An ad from the U.S. Chamber of Commerce attacks New Mexico Senate candidate Martin Heinrich for allegedly voting to raise energy costs “by nearly $1,000 per year” and opposing “American energy exploration.” It’s true that Heinrich voted in the House for the American Clean Energy and Security Act, but nonpartisan experts concluded that the bill would have a minimal cost to consumers. Meanwhile, Heinrich’s “energy exploration” vote was against speeding up the process to restart drilling permits just a year after the Deepwater Horizon spill, when safety reviews were still being conducted.
Clean Energy Bill Would Have Boosted The Economy At Minimal Cost To Consumers
The ad’s claim that Rep.

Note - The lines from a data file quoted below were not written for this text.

(** The results of a search that answered, one by one. *)
Lemma search_ok_results gw d raw status body :
  fst (Search.search gw d raw) = Ok status body ->
  exists data,
    textSearch gw (Search.buildQuery (Search.parseTerms raw)) = Return data
    /\ forall i,
         match nth_error (firstn 20 (match data with Some l => l | None => [] end)) i with
         | Some p =>
             exists result,
               outcome (details gw i (Places.place_id p) Search.searchFields)
               = Return result
               /\ nth_error (Search.results body) i = Some (Search.summarize d p result)
         | None => nth_error (Search.results body) i = None
         end.
Proof.
  intros H. rewrite search_terms_are_term_list.
  destruct (Spec.termList raw) as [|t terms] eqn:Ht.
  { unfold Search.search in H. rewrite search_terms_are_term_list, Ht in H. discriminate. }
  destruct (textSearch gw (Search.buildQuery (t :: terms))) as [e0|data] eqn:Hs.
  { unfold Search.search in H. rewrite search_terms_are_term_list, Ht, Hs in H.
    discriminate. }
  rewrite (search_after_text_search gw d raw t terms data Ht Hs) in H. cbn [fst] in H.
  exists data. split; [reflexivity|].
  set (limited := firstn 20 (match data with Some l => l | None => [] end)) in *.
  unfold promiseAll in H.
  destruct (firstRejection (mapFrom 0 (Search.detailsPromise gw d) limited))
    as [[t0 e0]|] eqn:Hr; [discriminate|].
  injection H as <- <-. cbn [Search.results].
  destruct (fulfilled_nth _ Hr) as [Hlen Hnth]. rewrite length_mapFrom in Hlen.
  intros i. destruct (nth_error limited i) as [p|] eqn:Hp.
  - destruct (Hnth i (Search.detailsPromise gw d i p)) as (a & Ha & Hn).
    { now rewrite nth_mapFrom, Hp. }
    unfold Search.detailsPromise in Ha. cbn [outcome] in Ha.
    destruct (outcome (details gw i (Places.place_id p) Search.searchFields))
      as [e|result]; [discriminate|].
    exists result. split; [reflexivity|]. congruence.
  - apply nth_error_None. apply nth_error_None in Hp. lia.
Qed.




(** [arr.find] returns the first element that passes. *)
Lemma find_first {A} (f : A -> bool) l x :
  List.find f l = Some x
  <-> exists before after,
        l = before ++ x :: after /\ f x = true
        /\ forall y, In y before -> f y = false.
Proof.
  split.
  - induction l as [|a l IH]; [discriminate|]. cbn [List.find].
    destruct (f a) eqn:Ha.
    + intros [= <-]. exists [], l. repeat split; [assumption | intros y []].
    + intros H. destruct (IH H) as (before & after & -> & Hx & Hb).
      exists (a :: before), after. repeat split; [assumption|].
      intros y [<-|Hy]; auto.
  - intros (before & after & -> & Hx & Hb).
    induction before as [|a before IH]; cbn [app List.find].
    + now rewrite Hx.
    + rewrite (Hb a) by now left. apply IH. intros y Hy. apply Hb. now right.
Qed.

Lemma thumbFor_iff id m :
  (match id with
   | Some s => streq (UploadRecord.place_id m) s
   | None => false
   end
   && match UploadRecord.thumb_url m with
      | Some u => truthy u
      | None => false
      end) = true
  <-> Invariants.thumbFor id m.
Proof.
  unfold Invariants.thumbFor. rewrite andb_true_iff. split.
  - intros [Hid Hthumb]. split.
    + destruct id as [s|]; [|discriminate]. apply streq_iff in Hid. now subst.
    + destruct (UploadRecord.thumb_url m) as [[|c u]|]; try discriminate.
      eexists. split; [reflexivity | discriminate].
  - intros [<- (u & -> & Hu)]. split; [apply streq_refl | now destruct u].
Qed.

(** X12.  Thumbnail of a search result.  When the details carry photos,
    the thumbnail is the proxied first photo at width 400 and the store
    is not consulted.  Otherwise it is the thumb of the first record, in
    store order, that belongs to the result's place and has a thumb; it
    is absent exactly when the store has no such record. *)
Theorem thumbnail_resolution d p result :
  let details := match result with Some r => r | None => emptyPlace end in
  let r := Search.summarize d p result in
  (forall ph rest,
     Places.photos details = Some (ph :: rest) ->
     Search.thumbnail r
     = Some (lit "/api/photo?photoreference=" ++ splice (Places.photo_reference ph)
             ++ lit "&maxwidth=400"))
  /\ (Places.photos details = None \/ Places.photos details = Some [] ->
      (forall u,
         Search.thumbnail r = Some u
         <-> exists before m after,
               readMetadata d = before ++ m :: after
               /\ Invariants.thumbFor (Search.place_id r) m
               /\ UploadRecord.thumb_url m = Some u
               /\ forall m', In m' before -> ~ Invariants.thumbFor (Search.place_id r) m')
      /\ (Search.thumbnail r = None
          <-> forall m, In m (readMetadata d) -> ~ Invariants.thumbFor (Search.place_id r) m)).
Proof.
  intros details r. split.
  - intros ph rest Hph. subst r. unfold Search.summarize. fold details.
    cbn [Search.thumbnail]. rewrite Hph. reflexivity.
  - intros Hnone.
    set (id := Search.place_id r).
    assert (Hthumb : Search.thumbnail r
                     = match Search.findUserThumb (readMetadata d) id with
                       | Some m => UploadRecord.thumb_url m
                       | None => None
                       end).
    { subst r id. unfold Search.summarize. fold details. cbn [Search.thumbnail Search.place_id].
      destruct Hnone as [-> | ->]; reflexivity. }
    rewrite Hthumb. unfold Search.findUserThumb. split.
    + intros u. split.
      * destruct (List.find _ _) as [m|] eqn:Hfind; [|discriminate].
        intros Hu. apply find_first in Hfind as (before & after & Hsplit & Hm & Hb).
        exists before, m, after. split; [assumption|].
        split; [now apply thumbFor_iff|]. split; [assumption|].
        intros m' Hin Hfor. apply thumbFor_iff in Hfor. rewrite (Hb m' Hin) in Hfor.
        discriminate.
      * intros (before & m & after & Hsplit & Hm & Hu & Hb).
        assert (Hfind : List.find
                          (fun m => match id with
                                    | Some s => streq (UploadRecord.place_id m) s
                                    | None => false
                                    end
                                    && match UploadRecord.thumb_url m with
                                       | Some u => truthy u
                                       | None => false
                                       end) (readMetadata d) = Some m).
        { apply find_first. exists before, after. split; [assumption|].
          split; [now apply thumbFor_iff|].
          intros y Hy. destruct (_ && _) eqn:E; [|reflexivity].
          apply thumbFor_iff in E. now apply Hb in E. }
        now rewrite Hfind.
    + split.
      * destruct (List.find _ _) as [m|] eqn:Hfind.
        -- intros Hn. apply find_some in Hfind as [_ Hm]. apply thumbFor_iff in Hm.
           destruct Hm as [_ (u & Hu & _)]. congruence.
        -- intros _ m Hin Hfor. apply thumbFor_iff in Hfor.
           now rewrite (find_none _ _ Hfind m Hin) in Hfor.
      * intros Hall. destruct (List.find _ _) as [m|] eqn:Hfind; [|reflexivity].
        apply find_some in Hfind as [Hin Hm]. apply thumbFor_iff in Hm.
        now apply Hall in Hm.
Qed.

Heinrich voted to “raise the yearly energy cost of New Mexico families by nearly $1,000” cites Roll Call Vote #477 on June 26, 2009 – a vote on the American Clean Energy and Security Act – and an analysis by the conservative Heritage Foundation.
Reuters: Experts Say House-Passed Clean Energy Bill Would Have “Only A Modest Impact On Consumers.” According to Reuters: “A new U.S. government study on Tuesday adds to a growing list of experts concluding that climate legislation moving through Congress would have only a modest impact on consumers, adding around $100 to household costs in 2020. Under the climate legislation passed by the House of Representatives in June, electricity, heating oil and other bills for average families will rise $134 in 2020 and $339 in 2030, according to the Energy Information Administration, the country’s top energy forecaster. The EIA estimate was in line with earlier projections from the nonpartisan Congressional Budget Office which said average families would pay about $175 extra annually by 2020, and the Environmental Protection Agency, which said families would pay at most an extra $1 per day.” [Reuters, 8/5/09]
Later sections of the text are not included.